Scan the entries below for the word "receiving". Copy out every line in which it occurs.

▶ Collected data:
--- START ---
(** A termination whose stop of the flow is undone.  The context thread stops the flow at the
    high mark while [Terminate] does, and stores its own value over that of the termination; a request
    that has seen the low mark in the started receiver then starts the flow of the terminating
    one. *)
Theorem flow_restarted_while_terminating : ∃ s ts,
  pool_steps (the_scene plain_props (CallStart :: (Message ∘ Z.of_nat <$> seq 1 50) ++
                replicate 10 (CallReceiveMessage true) ++ [CallTerminate])) (s, ts) ∧
  state_of s = Terminating ∧ receiving (flow s) = true ∧ internalFlowStopped s = 0 ∧
  drop 2 (flow_calls (past s)) = [FlowStop; FlowStop; FlowStart].
Proof.
  destruct (plays_to_steps ((0, 14)%nat :: ((λ i, (i, 5%nat)) <$> seq 1 59) ++ [(60, 4); (61, 6); (50, 4); (60, 4)]%nat)
    (the_scene plain_props (CallStart :: (Message ∘ Z.of_nat <$> seq 1 50) ++
       replicate 10 (CallReceiveMessage true) ++ [CallTerminate]))
    (λ s, bool_decide (state_of s = Terminating) && receiving (flow s) && bool_decide (internalFlowStopped s = 0) &&
       bool_decide (drop 2 (flow_calls (past s)) = [FlowStop; FlowStop; FlowStart])))
    as (s & ts & Hs & [[[H1 H2]%andb_true_iff H3]%andb_true_iff H4]%andb_true_iff); [by vm_compute|].
  apply bool_decide_eq_true in H1, H3, H4. by exists s, ts.
Qed.

Lemma run_starving n (s : @receiver Z nat nat) : serving s → chan_buf (buffer s) = [] →
  ∃ s', run (operate_all Some (replicate n Takes)) s =
      Done (replicate n (Returned (Some ReceiverTimedOutWaitingForMessage))) s' ∧ control_of s' = control_of s.
Proof.
  revert s. induction n as [|n IH]; intros s Hs Hb; [by exists s|].
  destruct (run_takes Some s Hs) as (s1 & Hr1 & Hs1 & _ & Hc1). unfold takes in *. simpl in Hr1, Hc1.
  rewrite Hb in Hr1, Hc1. simpl in Hr1, Hc1.
  destruct (IH s1 Hs1) as (s2 & Hr2 & Hc2); [by apply (f_equal held_back) in Hc1; simpl in Hc1; rewrite Hc1|].
  exists s2. split; [|by rewrite Hc2].
  simpl. eapply run_then; [exact Hr1|]. by eapply run_then; [exact Hr2|].
Qed.

Definition accepted : flow_answer := (None, ("", false)).
Definition refused : flow_answer := (Some (mkErrorInfo ReturnCodeFail None), ("", false)).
--- END ---
▶ Solution:
  state_of s = Terminating ∧ receiving (flow s) = true ∧ internalFlowStopped s = 0 ∧
    (λ s, bool_decide (state_of s = Terminating) && receiving (flow s) && bool_decide (internalFlowStopped s = 0) &&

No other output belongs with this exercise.